§ The task
Lines from the first one down to the one containing "k_mem := fun" in the data below are the only ones needed; please return them exactly, both ends included.

§ Data for processing
(* ===== verification/Machine.v ===== *)
(** * A small machine

    Concrete kernel states on which the examples of the process and file
    layers run: no disk contents, memory of six free pages, a few processes. *)

From S2P Require Import Prelude Memory Riscv Kalloc Vm FsDefs BufCache Bio Log LogTx UserMem KernelMem Fs Spinlock ProcDefs Pipe Kernel.

Definition demo_bc : bstate := BState false (fun _ => Buf false 0 0 false 0 0 0 zeroes) (fun _ => zeroes) [].
Definition demo_fs : fsys := FSys (lstate0 demo_bc) (get_sb zeroes) false
  (fun _ => Inode 0 0 0 false false 0 0 0 0 0 (fun _ => 0)).
Definition demo_file : file := File FD_NONE 0 false false 0 None 0 0.
Definition demo_proc (st : procstate) (pid tf : Z) : proc :=
  Proc false st None 0 0 pid None 0 0 0 tf (NoContext, 0) (fun _ => None) None zeroes.
Definition demo_pipe : Pipe.pipe := Pipe.pipeinit (fun _ => x00).

Definition demo_kernel (m : kstate) (P : nat -> proc) (next : Z) (cur : option nat) : kernel bstate unit :=
  Kernel demo_fs m (FTable false (fun _ => demo_file)) (fun _ => demo_pipe)
    (PTable P next false false (Some 0%nat)) (Spinlock.Cpu 0 false false) cur (Clock false 0) tt.

(** Six free pages. *)
Definition demo_mem : kstate :=
  match kinit {| k_mem := fun _ => x00; k_lock := false; k_freelist := 0; k_end := PHYSTOP - 6 * PGSIZE |} with
  | Ret _ s => s
  | _ => {| k_mem := zeroes; k_lock := false; k_freelist := 0; k_end := 0 |}
  end.
(* ===== verification/Proc.v ===== *)
(** * Processes: the first half of kernel/proc.c

    Allocation of process table entries, [fork], [exit], [wait] and the growth
    of a process, on the whole kernel state.  The physical address of the
    trampoline page is a parameter. *)

From S2P Require Import Prelude Memory Riscv Kalloc Vm FsDefs BufCache Log UserMem KernelMem Fs Spinlock ProcDefs Pipe Kernel Sched File.

Section Proc.
Context {S D : Type} `{BufCache S}.
Local Abbreviation K := (kernel S D).
Context (trampoline : Z).

(** One kernel stack per process, each followed by an unmapped page. *)
Definition mapstack (kpgtbl : Z) (p : nat) : M kstate unit :=
  pa ← kalloc;
  panic_if (pa =? 0) "kalloc";;
  kvmmap kpgtbl (KSTACK (Z.of_nat p)) pa PGSIZE (Z.lor PTE_R PTE_W).
Fixpoint mapstacks_from (k i : nat) (kpgtbl : Z) : M kstate unit :=
  match k with
  | O => mret tt
  | Datatypes.S k' => mapstack kpgtbl i;; mapstacks_from k' (Datatypes.S i) kpgtbl
  end.
Definition proc_mapstacks (kpgtbl : Z) : M kstate unit := mapstacks_from nproc 0 kpgtbl.

(** ** Page tables of processes *)

Definition proc_pagetable (trapframe : Z) : M kstate Z :=
  pagetable ← uvmcreate;
  if pagetable =? 0 then mret 0
  else
    r ← mappages pagetable TRAMPOLINE PGSIZE trampoline (Z.lor PTE_R PTE_X);
    if r <? 0 then uvmfree pagetable 0;; mret 0
    else
      r ← mappages pagetable TRAPFRAME PGSIZE trapframe (Z.lor PTE_R PTE_W);
      if r <? 0 then
        uvmunmap pagetable TRAMPOLINE 1 false;;
        uvmfree pagetable 0;;
        mret 0
      else mret pagetable.

Definition proc_freepagetable (pagetable sz : Z) : M kstate unit :=
  uvmunmap pagetable TRAMPOLINE 1 false;;
  uvmunmap pagetable TRAPFRAME 1 false;;
  uvmfree pagetable sz.

(** ** The process table *)

Definition allocpid : M K Z :=
  lock_pid;;
  pid ← gets (fun s => pt_nextpid (kn_pt s));
  modify (set_nextpid (i32 (pid + 1)));;
  unlock_pid;;
  mret pid.

Definition freeproc (p : nat) : M K unit :=
  x ← the_proc p;
  when (negb (p_trapframe x =? 0)) (vm (kfree (p_trapframe x)));;
  modify (upd_proc p (set_ptrapframe 0));;
  when (negb (p_pagetable x =? 0)) (vm (proc_freepagetable (p_pagetable x) (p_sz x)));;
  modify (upd_proc p (fun x =>
    set_pstate UNUSED (set_pxstate 0 (set_pkilled 0 (set_pchan None (set_pname (mset (p_name x) 0 x00)
      (set_pparent None (set_ppid 0 (set_psz 0 (set_ppagetable 0 x)))))))))).

(** The scan for an UNUSED entry, left with its lock held. *)
Fixpoint unused_scan (k i : nat) : M K (option nat) :=
  match k with
  | O => mret None
  | Datatypes.S k' =>
      lock_proc i;;
      x ← the_proc i;
      if is_state UNUSED x then mret (Some i)
      else
        unlock_proc i;;
        unused_scan k' (Datatypes.S i)
  end.

(** The entry allocated, with its lock held. *)
Definition allocproc : M K (option nat) :=
  o ← unused_scan nproc 0;
  match o with
  | None => mret None
  | Some p =>
      pid ← allocpid;
      modify (upd_proc p (fun x => set_pstate USED (set_ppid pid x)));;
      tf ← vm kalloc;
      modify (upd_proc p (set_ptrapframe tf));;
      if tf =? 0 then
        freeproc p;;
        unlock_proc p;;
        mret None
      else
        pt ← vm (proc_pagetable tf);
        modify (upd_proc p (set_ppagetable pt));;
        if pt =? 0 then
          freeproc p;;
          unlock_proc p;;
          mret None
        else
          modify (upd_proc p (fun x => set_pcontext (Forkret, p_kstack x + PGSIZE) x));;
          mret (Some p)
  end.

(** user/initcode.S, assembled *)
Definition initcode : list byte := map z2b
  [0x17; 0x05; 0x00; 0x00; 0x13; 0x05; 0x45; 0x02;
   0x97; 0x05; 0x00; 0x00; 0x93; 0x85; 0x35; 0x02;
   0x93; 0x08; 0x70; 0x00; 0x73; 0x00; 0x00; 0x00;
   0x93; 0x08; 0x20; 0x00; 0x73; 0x00; 0x00; 0x00;
   0xef; 0xf0; 0x9f; 0xff; 0x2f; 0x69; 0x6e; 0x69;
   0x74; 0x00; 0x00; 0x24; 0x00; 0x00; 0x00; 0x00;
   0x00; 0x00; 0x00; 0x00].

(** The bytes of a C string literal. *)
Definition literal (t : string) : mem := put_bytes zeroes 0 (String.list_byte_of_string t).

Definition userinit : M K unit :=
  o ← allocproc;
  modify (set_initproc o);;
  match o with
  | None => panic "kerneltrap"
  | Some p =>
      x ← the_proc p;
      vm (uvmfirst (p_pagetable x) initcode);;
      modify (upd_proc p (set_psz PGSIZE));;
      vm (wr (p_trapframe x + TF_EPC) 0);;
      vm (wr (p_trapframe x + TF_SP) PGSIZE);;
      modify (upd_proc p (fun x => set_pname (CString.safestrcpy (p_name x) 0 (literal "initcode") 0 16) x));;
      ip ← fs (namei (String.list_byte_of_string "/"));
      modify (upd_proc p (set_pcwd ip));;
      modify (upd_proc p (set_pstate RUNNABLE));;
      unlock_proc p
  end.

Definition growproc (n : Z) : M K Z :=
  p ← myproc;
  x ← the_proc p;
  let sz := p_sz x in
  if n >? 0 then
    sz ← vm (uvmalloc (p_pagetable x) sz (u64 (sz + n)) PTE_W);
    if sz =? 0 then mret (-1)
    else modify (upd_proc p (set_psz sz));; mret 0
  else
    sz ← (if n <? 0 then vm (uvmdealloc (p_pagetable x) sz (u64 (sz + n))) else mret sz);
    modify (upd_proc p (set_psz sz));;
    mret 0.

(** ** fork *)

(** [for(i = 0; i < NOFILE; i++) if(p->ofile[i]) np->ofile[i] = filedup(p->ofile[i]);] *)
Fixpoint dup_files (k : nat) (i : Z) (p np : nat) : M K unit :=
  match k with
  | O => mret tt
  | Datatypes.S k' =>
      x ← the_proc p;
      match p_ofile x i with
      | Some f =>
          f ← filedup f;
          modify (upd_proc np (fun y => set_pofile (<[i := Some f]> (p_ofile y)) y))
      | None => mret tt
      end;;
      dup_files k' (i + 1) p np
  end.

Definition fork : M K Z :=
  p ← myproc;
  o ← allocproc;
  match o with
  | None => mret (-1)
  | Some np =>
      x ← the_proc p;
      y ← the_proc np;
      r ← vm (uvmcopy (p_pagetable x) (p_pagetable y) (p_sz x));
      if r <? 0 then
        freeproc np;;
        unlock_proc np;;
        mret (-1)
      else
        modify (upd_proc np (set_psz (p_sz x)));;
        vm (memmove_ (p_trapframe y) (p_trapframe x) TF_SIZE);;
        vm (wr (p_trapframe y + TF_A 0) 0);;
        dup_files (Z.to_nat NOFILE) 0 p np;;
        cwd ← (match p_cwd x with
               | Some d => d ← fs (idup d); mret (Some d)
               | None => panic "kerneltrap"
               end);
        modify (upd_proc np (set_pcwd cwd));;
        modify (upd_proc np (fun y => set_pname (CString.safestrcpy (p_name y) 0 (p_name x) 0 16) y));;
        y ← the_proc np;
        let pid := p_pid y in
        unlock_proc np;;
        lock_wait;;
        modify (upd_proc np (set_pparent (Some p)));;
        unlock_wait;;
        lock_proc np;;
        modify (upd_proc np (set_pstate RUNNABLE));;
        unlock_proc np;;
        mret pid
  end.

(** ** exit and wait *)

Definition reparent_one (p pp : nat) : M K unit :=
  x ← the_proc pp;
  when (bool_decide (p_parent x = Some p))
    (ip ← gets (fun s => pt_initproc (kn_pt s));
     modify (upd_proc pp (set_pparent ip));;
     wakeup (ChProc <$> ip)).
Definition reparent (p : nat) : M K unit := for_procs nproc 0 (reparent_one p).

(** The loop of [exit] over the open files. *)
Fixpoint close_files (k : nat) (fd : Z) (p : nat) : M K unit :=
  match k with
  | O => mret tt
  | Datatypes.S k' =>
      x ← the_proc p;
      match p_ofile x fd with
      | Some f =>
          fileclose f;;
          modify (upd_proc p (fun x => set_pofile (<[fd := None]> (p_ofile x)) x))
      | None => mret tt
      end;;
      close_files k' (fd + 1) p
  end.

(** [exit] from the point where the files and the directory are closed. *)
Definition exit_zombie {A} (p : nat) (status : Z) : M K A :=
  lock_wait;;
  reparent p;;
  x ← the_proc p;
  wakeup (ChProc <$> p_parent x);;
  lock_proc p;;
  modify (upd_proc p (fun x => set_pstate ZOMBIE (set_pxstate status x)));;
  unlock_wait;;
  sched.

Definition exit {A} (status : Z) : M K A :=
  p ← myproc;
  ip ← gets (fun s => pt_initproc (kn_pt s));
  panic_if (bool_decide (Some p = ip)) "init exiting";;
  close_files (Z.to_nat NOFILE) 0 p;;
  begin_op_;;
  x ← the_proc p;
  iput_ (p_cwd x);;
  end_op_;;
  modify (upd_proc p (set_pcwd None));;
  exit_zombie p status.

(** The scan of [wait] for a zombie child: the result of the call, or whether
    there are children. *)
Fixpoint wait_scan (k i : nat) (p : nat) (addr : Z) (havekids : bool) : M K (Z + bool) :=
  match k with
  | O => mret (inr havekids)
  | Datatypes.S k' =>
      x ← the_proc i;
      if bool_decide (p_parent x = Some p) then
        lock_proc i;;
        x ← the_proc i;
        if is_state ZOMBIE x then
          let pid := p_pid x in
          me ← the_proc p;
          r ← (if negb (addr =? 0)
               then vm (copyout (p_pagetable me) addr (bytes_at (store32 zeroes 0 (u32 (p_xstate x))) 0 4))
               else mret 0);
          if r <? 0 then
            unlock_proc i;;
            unlock_wait;;
            mret (inl (-1))
          else
            freeproc i;;
            unlock_proc i;;
            unlock_wait;;
            mret (inl pid)
        else
          unlock_proc i;;
          wait_scan k' (Datatypes.S i) p addr true
      else wait_scan k' (Datatypes.S i) p addr havekids
  end.

Definition wait (addr : Z) : M K Z :=
  p ← myproc;
  lock_wait;;
  r ← wait_scan nproc 0 p addr false;
  match r with
  | inl pid => mret pid
  | inr havekids =>
      k ← (if havekids : bool then killed p else mret 1);
      if negb (k =? 0) then
        unlock_wait;;
        mret (-1)
      else sleep (ChProc p) unlock_wait
  end.

(** [forkret] up to [usertrapret]; [first] is its static variable. *)
Definition forkret (first : bool) : M K bool :=
  p ← myproc;
  unlock_proc p;;
  when first (fs (fsinit ROOTDEV));;
  mret false.
End Proc.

§ Task solution
(* ===== verification/Machine.v ===== *)
(** * A small machine

    Concrete kernel states on which the examples of the process and file
    layers run: no disk contents, memory of six free pages, a few processes. *)

From S2P Require Import Prelude Memory Riscv Kalloc Vm FsDefs BufCache Bio Log LogTx UserMem KernelMem Fs Spinlock ProcDefs Pipe Kernel.

Definition demo_bc : bstate := BState false (fun _ => Buf false 0 0 false 0 0 0 zeroes) (fun _ => zeroes) [].
Definition demo_fs : fsys := FSys (lstate0 demo_bc) (get_sb zeroes) false
  (fun _ => Inode 0 0 0 false false 0 0 0 0 0 (fun _ => 0)).
Definition demo_file : file := File FD_NONE 0 false false 0 None 0 0.
Definition demo_proc (st : procstate) (pid tf : Z) : proc :=
  Proc false st None 0 0 pid None 0 0 0 tf (NoContext, 0) (fun _ => None) None zeroes.
Definition demo_pipe : Pipe.pipe := Pipe.pipeinit (fun _ => x00).

Definition demo_kernel (m : kstate) (P : nat -> proc) (next : Z) (cur : option nat) : kernel bstate unit :=
  Kernel demo_fs m (FTable false (fun _ => demo_file)) (fun _ => demo_pipe)
    (PTable P next false false (Some 0%nat)) (Spinlock.Cpu 0 false false) cur (Clock false 0) tt.

(** Six free pages. *)
Definition demo_mem : kstate :=
  match kinit {| k_mem := fun _ => x00; k_lock := false; k_freelist := 0; k_end := PHYSTOP - 6 * PGSIZE |} with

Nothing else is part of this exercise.